|
Headlines |
Jan-26 |
Dec-25 |
|
Monthly Index* |
544.9 |
543.4 |
|
Monthly Change* |
0.3% |
-0.4% |
|
Annual Change |
1.0% |
0.6% |
|
Average Price (not seasonally adjusted) |
£270,873 |
£271,068 |
* Seasonally adjusted figure (note that monthly % changes are revised when seasonal adjustment factors are re-estimated)
Commenting on the figures, Robert Gardner, Nationwide's Chief Economist, said:
“The start of 2026 saw a slight pick-up in annual house price growth, which rose to 1.0% in January, after slowing to 0.6% in December. Prices increased by 0.3% month on month in January, after taking account of seasonal effects.
“Housing market activity also dipped at the end of 2025, most likely reflecting uncertainty around potential property tax changes ahead of the Budget. Nevertheless, the number of mortgages approved for house purchase remained close to the levels prevailing before the pandemic.
“Housing market activity is likely to recover in the coming quarters, especially if the improving affordability trend seen last year (and explored further below) is maintained.
Improved affordability supported activity in 2025
Our recent special report highlighted that affordability constraints have eased over the past year, thanks to earnings growth outpacing house price growth and also a steady decline in mortgage rates. This has helped underpin buyer demand, with first-time buyer activity over the last year continuing to edge higher as a share of house purchases.
“Our main affordability benchmark shows that a prospective buyer earning the average UK income and buying a typical first-time buyer property with a 20% deposit would have a monthly mortgage payment equivalent to 32% of their take-home pay – slightly above the long-run average of 30% and well below the recent high of 38% recorded in 2023 (as shown in the chart below).
“All parts of the UK, with the exception of Northern Ireland, saw an improvement in affordability over the past year. Northern Ireland experienced a deterioration due to strong house price growth over the past year, with mortgage payments now above the long-run average in the region.
“For the second year running, London saw the largest improvement in affordability, reflecting relatively weak house price growth in 2025, solid earnings growth and lower interest rates.
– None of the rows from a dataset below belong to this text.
(** ** Sources *)

Lemma source_release_spec s source revision allowed now job result resolution canonical :
  source_release s source revision allowed now job = Some (SourceResolved result resolution canonical) ->
  exists skill, servable s now skill /\ allowed skill = true /\ resolution = skillResolution skill /\
    canonicalSourceFromSkill skill = Some canonical /\ sourceIdentityMatches canonical source revision = true.
Proof.
  unfold source_release. destruct (if completed job then _ else _) as [id|]; [|done].
  destruct (find_skill s id) as [skill|] eqn:Ex; [|done].
  destruct (_ && _) eqn:G; [|done]. apply andb_true_iff in G as [Ga Gc].
  destruct (canonicalSourceFromSkill skill) as [c|] eqn:Ec; [|done].
  destruct (sourceIdentityMatches _ _ _) eqn:Em; [|done]. intros [= _ <- <-].
  exists skill. split_and!; try done. by eapply servable_of.
Qed.
(** The release has the source that was asked, at the revision if one was asked. *)
Definition same_source (actual requested : CanonicalSourceIdentity) (revision : option jstr) : Prop :=
  cs_provider actual = cs_provider requested /\ cs_host actual = cs_host requested /\
  cs_repository actual = cs_repository requested /\ cs_path actual = cs_path requested /\
  (revision = None \/ cs_revision actual = revision).
Lemma sourceIdentityMatches_iff actual requested revision :
  sourceIdentityMatches actual requested revision = true <-> same_source actual requested revision.
Proof.
  unfold sourceIdentityMatches, same_source. rewrite !andb_true_iff, !jeqb_true, bool_decide_eq_true, agrees_spec.
  tauto.
Qed.
Lemma findSourceReferenceUpstream_spec s source principal upstream :
  findSourceReferenceUpstream s source principal = Ok upstream ->
  upstream ∈ st_upstreams s /\ us_organizationId upstream = pr_organizationId principal /\
  us_kind upstream = UGithub /\ cs_provider source = ProviderGithub /\ us_enabled upstream = true /\
  canReadNamespace principal (us_namespace upstream) = true /\
  upstreamAllowsImport upstream (Some (cs_repository source)) = true /\
  sourceHostMatchesUpstream (cs_host source) upstream = true /\
  forall other, other ∈ st_upstreams s -> us_organizationId other = pr_organizationId principal ->
    us_kind other = UGithub -> us_enabled other = true -> canReadNamespace principal (us_namespace other) = true ->
    upstreamAllowsImport other (Some (cs_repository source)) = true ->
    sourceHostMatchesUpstream (cs_host source) other = true -> other = upstream.
Proof.
  unfold findSourceReferenceUpstream. set (p := fun u : Upstream => _).
  destruct (js_sort _ _) as [|u [|]] eqn:E; [done| |done]. intros [= ->].
  assert (Hall : forall x, x ∈ st_upstreams s /\ p x = true <-> x = upstream).
  { intros x. rewrite <- (elem_of_sorted_filter (by_id us_id) p), E. apply list_elem_of_singleton. }
  destruct (proj2 (Hall upstream) eq_refl) as [Hin Hp]. subst p. cbv beta in Hp. rewrite !andb_true_iff in Hp.
  destruct Hp as [[[[[H1%jeqb_true H2%bool_decide_eq_true] H3] H4] H5] H6].
  assert (Hk : cs_provider source = ProviderGithub) by by destruct (cs_provider source).
  rewrite Hk in H2. injection H2 as H2. split_and!; try done.
  intros x Hx ? ? ? ? ? ?. apply Hall. split; [done|]. cbv beta. rewrite !andb_true_iff, jeqb_true, bool_decide_eq_true, Hk.
  split_and!; try done. cbn. congruence.
Qed.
Nevertheless, the capital remains the least affordable region by a significant margin (see chart above).
“Affordability pressures remain pronounced in the South of England, whilst in the North, Yorkshire & The Humber and Scotland, mortgage payments as a share of take-home pay are slightly below their long-run average.
“These regional variations in affordability have led to some stark differences emerging between those who would like to buy and those that can do so.
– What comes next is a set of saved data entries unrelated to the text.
(** C6. Publishing a draft adds exactly the saved revision, still to be scanned: when
    it changed the document, the draft was at the revision the request named,
    the new release is pending, has the artifact, digest and files of this
    revision and the metadata parsed from them, and a name and version no
    release had; its queued job scans these bytes under the policy in force; a
    draft made of a release is only published while that release is still
    approved.  Nothing else changes but the record of the publication and an
    audit event. *)
Theorem draft_publication_exact (policy : Policy) (w : World) body header draftId principal ids now readNow commitNow
    snapshot s' r :
  run (initial policy) w -> snapshot ∈ w_all w ->
  registry_publish body header draftId principal ids now readNow commitNow snapshot (w_state w) = (s', r) ->
  s' <> w_state w ->
  exists draft version release job publication audit metadata,
    findDraft (w_state w) draftId principal org = Ok draft /\
    requireRevision (field body "expectedRevision") = Ok (dr_revision draft) /\
    requireDraftVersion validSemver (field body "version") = Ok version /\
    s' = appendAudit audit (update_draft org draftId principal (publish_next draft publication)
           (with_release release job (w_state w))) /\
    r = Ok (operationFromPublication publication, false) /\
    (sk_state release = Pending /\ sk_name release = dr_name draft /\ sk_version release = version /\
     sk_artifact release = dr_artifact draft /\ sb_digest (sk_artifact release) = dr_digest draft /\
     sk_fileCount release = Z.of_nat (length (dr_files draft)) /\
     (sk_name release, sk_version release) ∉ skill_key <$> st_skills (w_state w)) /\
    (parseSkillMetadata parseDocument (bundle_value {| files := dr_files draft |}) = Ok metadata /\
     sk_skillName release = skillName metadata /\ sk_description release = description metadata) /\
    (jb_kind job = ScanJob /\ jb_state job = JQueued /\ jb_resourceId job = Some (sk_id release) /\
     jb_artifact job = Some (dr_artifact draft) /\ jb_policy job = clonePolicy (st_policy (w_state w))) /\
    (op_resourceId (operationFromPublication publication) = sk_id release /\
     op_id (operationFromPublication publication) = jb_id job /\ dp_digest publication = dr_digest draft) /\
    (dr_origin draft = OriginRelease -> exists base, base ∈ st_skills (w_state w) /\
       dr_baseResourceId draft = Some (sk_id base) /\ dr_baseDigest draft = Some (sb_digest (sk_artifact base)) /\
       skillCurrentlyApproved (w_state w) base commitNow = true).
Proof.
  intros I%run_inv Hsn H Hne; [|apply initial_inv].
  apply publish_cases in H as [[? _]|(key & n & version & _ & Hrr & Hv & M)]; [done|].
  destruct M as [before draft metadata base publication a P Ha _ Hrev Hver].
  destruct P as [Hb Hd [Hr1 Hr2] Hdig [Hrid Hjid] _ _ (fs & Hread & Hmeta) _ Hpub].
  pose proof (findDraft_spec _ _ _ _ _ Hd) as (_ & Hin & _). pose proof (draft_in_ok _ _ I Hin) as O.
  pose proof (read_before _ _ _ _ _ _ _ I Hsn Hb Hd) as Hst. pose proof (ds_identity _ _ Hst) as Hi.
  destruct (ds_revision _ _ Hst) as [?|[_ Hc]]; [lia|]. unfold revision_content in Hc. injection Hc as Hcd Hca Hcf _ _.
  assert (Hname : dr_name draft = dr_name before) by (unfold identity in Hi; congruence).
  apply read_draft_exact in Hread as [-> _].
  assert (Hpol : st_policy snapshot = st_policy (w_state w)).
  { apply (inv_policies _ w I); [by apply list_elem_of_fmap_2 | by left|].
    pose proof Hpub as Hp. unfold publishable in Hp. ok_inv. apply negb_false_iff, jeqb_true in G3. done. }
  exists draft, version, (published_release org principal ids now snapshot before metadata base publication),
    (draft_job org before (clonePolicy (st_policy snapshot)) ids now), publication, a, metadata.
  cbn [published_release draft_release sk_state sk_name sk_version sk_artifact sk_fileCount sk_skillName
       sk_description sk_id draft_job jb_kind jb_state jb_resourceId jb_artifact jb_policy jb_id
       operationFromPublication op_resourceId op_id].
  rewrite <- Hrev, Hr2 in Hrr. destruct (ok_artifact _ _ O) as [(bytes & _ & _ & _ & Hsd & _)].
  split_and!; try done; try congruence.
  - pose proof Hpub as Hp. unfold publishable in Hp. ok_inv. apply has_version_false in G5. congruence.
  - intros Ho. destruct (base_admitted _ _ _ _ _ _ _ _ Hpub Ho) as (b & Hbin & Hbid & Hbd & adm & Ha2 & Hadm).
    exists b. injection Ha2 as <-. unfold core_admission in Hadm. by apply andb_true_iff in Hadm as [_ ?].
Qed.

(** A publication is never answered with an operation that did not happen: the
    release an answer names, new or repeated, is in the document the request
    left, with the name of the draft, the version and the digest of the
    answer. *)
Theorem draft_operation_exists (policy : Policy) (w : World) body header draftId principal ids now readNow commitNow
    snapshot s' operation idempotent :
  run (initial policy) w -> snapshot ∈ w_all w ->
  ids_skillId ids ∉ sk_id <$> st_skills (w_state w) -> ids_jobId ids ∉ jb_id <$> st_jobs (w_state w) ->
  registry_publish body header draftId principal ids now readNow commitNow snapshot (w_state w)
    = (s', Ok (operation, idempotent)) ->
  exists release, release ∈ st_skills s' /\ sk_id release = op_resourceId operation /\
    sk_version release = op_version operation /\ sb_digest (sk_artifact release) = op_digest operation.
Proof.
  intros I%run_inv Hsn Hskill Hjob H; [|apply initial_inv].
  assert (Hold : forall skills d p, published skills d p -> exists release,
            release ∈ skills /\ sk_id release = dp_resourceId p /\
            sk_version release = dp_version p /\ sb_digest (sk_artifact release) = dp_digest p).
  { intros skills d p (x & Hx & ? & _ & ? & ?). by exists x. }
  apply publish_cases in H as [[-> (s & d & k & p & Hs & Hd & Hp & ->)]|(k & n & v & _ & _ & _ & M)].
  - apply findDraft_spec in Hd as (_ & Hd & _). apply find_first_Some in Hp as [Hp _].
    apply (Hold _ d), (inv_publications _ w I s); [|done..].
    apply elem_of_cons in Hs as [->| ->%list_elem_of_singleton]; [done | by left].
  - inversion M as [before draft metadata base publication a P Ha Hk Hn Hv Hs1 Hr1]. subst.
    pose proof (publish_draft_delta (granted := fun _ => False) _ _ w draftId principal ids now snapshot _ _ _ _ _ _ _ I Hsn P Hskill Hjob) as D.
    destruct P as [_ Hd _ _ _ _ _ _ _ _]. pose proof (findDraft_spec _ _ _ _ _ Hd) as (Hf & Hin & Hid & Horg & Hr).
    apply (Hold _ (publish_next draft publication)).
    assert (Hnext : publish_next draft publication ∈ drafts (update_draft org draftId principal
              (publish_next draft publication) (with_release (published_release org principal ids now snapshot before
                 metadata base publication) (draft_job org before (clonePolicy (st_policy snapshot)) ids now) (w_state w)))).
    { rewrite drafts_update. eapply find_first_Some, find_first_update_found; [exact Hf|].
      unfold is_draft. cbn. by rewrite Hid, Horg, Hr, !jeqb_refl. }
    destruct (d_publications _ _ _ D _ publication Hnext) as [(d0 & Hd0 & Hn0 & Hp0)|Hp0]; [| |exact Hp0].
    { apply elem_of_app. right. by left. }
    pose proof (inv_publications _ w I (w_state w) d0 publication) as Hp. unfold published in *. rewrite Hn0 in Hp.
    destruct Hp as (x & Hx & Hrest); [by left|done..|]. exists x. split; [|done]. apply elem_of_app. by left.
Qed.
End DraftSafety.

(** ** Witnesses *)

Module DraftWitness.
Import DraftDemo.
#[local] Existing Instance iso_runtime.
#[local] Existing Instance ascii_tables.
#[local] Existing Instance no_urls.
#[local] Existing Instance unit_collation.
#[local] Existing Instance crypto.
#[local] Existing Instance blobs.
#[local] Existing Instance blobs_law.
Abbreviation org := (cfg_organizationId config).

(** A stale save: the same body under another key. *)
Definition stale_route : DraftRoute := RouteUpdate (js "draft_1") update_body (Some (js "k9")).
Abbreviation stale := (registry_drafts demo_parseDocument config validSemver (Some Demo.admin) stale_route (ids "4")
  (Demo.t0 + 3000) Demo.t0 Demo.t0 (w_state w2) (w_state w2) (w_state w2)).
Lemma draft_commit_answered_witness : is_ok (snd stale) = false /\ fst stale = w_state w2.
Proof.
  assert (H : is_ok (snd stale) = false) by (vm_compute; reflexivity). split; [exact H|].
  exact (draft_commit_answered demo_parseDocument config validSemver demo_policy w2 _ _ _ _ _ _ _ _ _ _ run_saved
           (surjective_pairing _) H).
Defined.

Lemma queued_draft : exists d, the_draft queued = Some d /\ d ∈ drafts (w_state w3) /\ dr_revision d = 2.
Proof. eexists. split; [reflexivity|]. split; [by left | reflexivity]. Qed.
Lemma draft_invariant_witness : exists d, the_draft queued = Some d /\
  publicDraftManifest d (dr_files d) = compactManifest (dr_files d) /\ di_revision <$> records d = [2].
Proof.
  destruct (draft_invariant demo_parseDocument config demo_policy w3 run_queued) as [H _].
  destruct queued_draft as (d & E & Hd & Hr). destruct (H d Hd) as (_ & _ & Hm & Hk & _).
  exists d. split; [exact E|]. split; [exact Hm|]. rewrite Hk, Hr. vm_compute. reflexivity.
Defined.

Abbreviation save := (updateDraft org update_body (Some (js "k2")) (js "draft_1") Demo.admin (js "audit_2")
  (Demo.t0 + 1000) (w_state w1) (w_state w1)).
Lemma save_state : fst save = saved /\ saved <> w_state w1.
Proof.
  split; [vm_compute; reflexivity|]. intros H. apply (f_equal (fun s => length (st_audit s))) in H. vm_compute in H.
  discriminate H.
Qed.
Lemma draft_save_exact_witness : exists draft next,
  findDraft (w_state w1) (js "draft_1") Demo.admin org = Ok draft /\ dr_revision next = 2 /\
  identity next = identity draft /\ sealed_as (dr_artifact next) (dr_digest next) (dr_files next).
Proof.
  destruct save_state as [Hs Hne].
  destruct (draft_save_exact demo_parseDocument config demo_policy w1 update_body (Some (js "k2")) (js "draft_1")
              Demo.admin (js "audit_2") (Demo.t0 + 1000) (w_state w1) (fst save) (snd save) run_uploaded)
    as (n & value & inputs & draft & next & m & a & Hn & _ & _ & Hd & _ & _ & Hr & Hi & Hsl & _).
  - left.
  - apply surjective_pairing.
  - by rewrite Hs.
  - exists draft, next. split; [exact Hd|]. split; [|split; [exact Hi | exact Hsl]].
    rewrite Hr. apply (f_equal (fun r => match r with Ok z => z + 1 | Err _ => 0 end)) in Hn. cbn beta iota in Hn.
    rewrite <- Hn. vm_compute. reflexivity.
Defined.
“To explore this further, we looked at how the mean earnings for actual first-time buyers compared to the regional average incomes used in our affordability benchmarks.
“London stands out as the area with the greatest divergence, with actual first-time buyer earnings (for a single borrower) around 45% higher than average incomes in the capital.
“But in regions where affordability is less stretched, such as the Midlands, actual first-time buyer earnings tend to be much closer to regional averages. Moreover, in a few areas, most notably Scotland, the incomes of actual first-time buyers are below the average income in the region, indicating relatively healthy housing affordability.”